§ **WHAT TO DO**:
Of the lines below, reproduce exactly those from the line containing "Ltac step_cases c" to the end, including both the first and the last.

§ **DATA FOR THIS EXERCISE**:
(** ** Reachable states *)

(** The reachable states are the final states of the runs from
    [createChannel]. *)
Lemma reachable_final (h0 : heap (value V)) s :
  reachable h0 s ↔ ∃ cs, final cs (createChannel h0) = s.
Proof.
  split.
  - induction 1 as [|s c r s' _ [cs <-] Hstep].
    + by exists [].
    + exists (cs ++ [c]). rewrite final_app. simpl.
      apply step_exec in Hstep. unfold after. by rewrite Hstep.
  - intros [cs <-]. induction cs as [|c cs IH] using rev_ind; [constructor|].
    rewrite final_app. simpl.
    destruct (step_total (final cs (createChannel h0)) c) as (r & s' & Hs).
    pose proof (step_exec _ _ _ _ Hs) as He. unfold after. rewrite He.
    by econstructor.
Qed.

(** Every reachable state is well formed. *)
Lemma reachable_wf (h0 : heap (value V)) s : reachable h0 s → wf s = true.
Proof.
  induction 1 as [|s c r s' _ IH Hstep]; [apply createChannel_wf|].
  apply step_exec in Hstep. pose proof (exec_wf c s IH) as Hwf.
  unfold after in Hwf. by rewrite Hstep in Hwf.
Qed.

(** C4: In no reachable state are a value buffered and a consumer waiting,
    whatever was put. *)
Lemma reachable_exclusive (h0 : heap (value V)) s : reachable h0 s → exclusive s = true.
Proof. intros. eapply wf_exclusive, reachable_wf. eassumption. Qed.

End values.

(** [step_cases c s]: the cases of the call [c] in the state [s], one per
    rule of [step], with the state after the call replaced in the goal by
    what the rule says; for any values. *)
Ltac step_cases c s :=
  let H := fresh "Hstep" in
  destruct (step_total s c) as (? & ? & H);
  rewrite (proj2 (after_step _ _ _ _ H)); destruct H; simpl.

(** ** What one call changes, with any values *)

Section changes.
Context {V : Type} {T : Thenable (value V)} {L : Lawful T}.
Implicit Types (s : state V) (c : call V) (p : promise).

§ **TASK ANSWER**:
Ltac step_cases c s :=
  let H := fresh "Hstep" in
  destruct (step_total s c) as (? & ? & H);
  rewrite (proj2 (after_step _ _ _ _ H)); destruct H; simpl.

(** ** What one call changes, with any values *)

Section changes.
Context {V : Type} {T : Thenable (value V)} {L : Lawful T}.
Implicit Types (s : state V) (c : call V) (p : promise).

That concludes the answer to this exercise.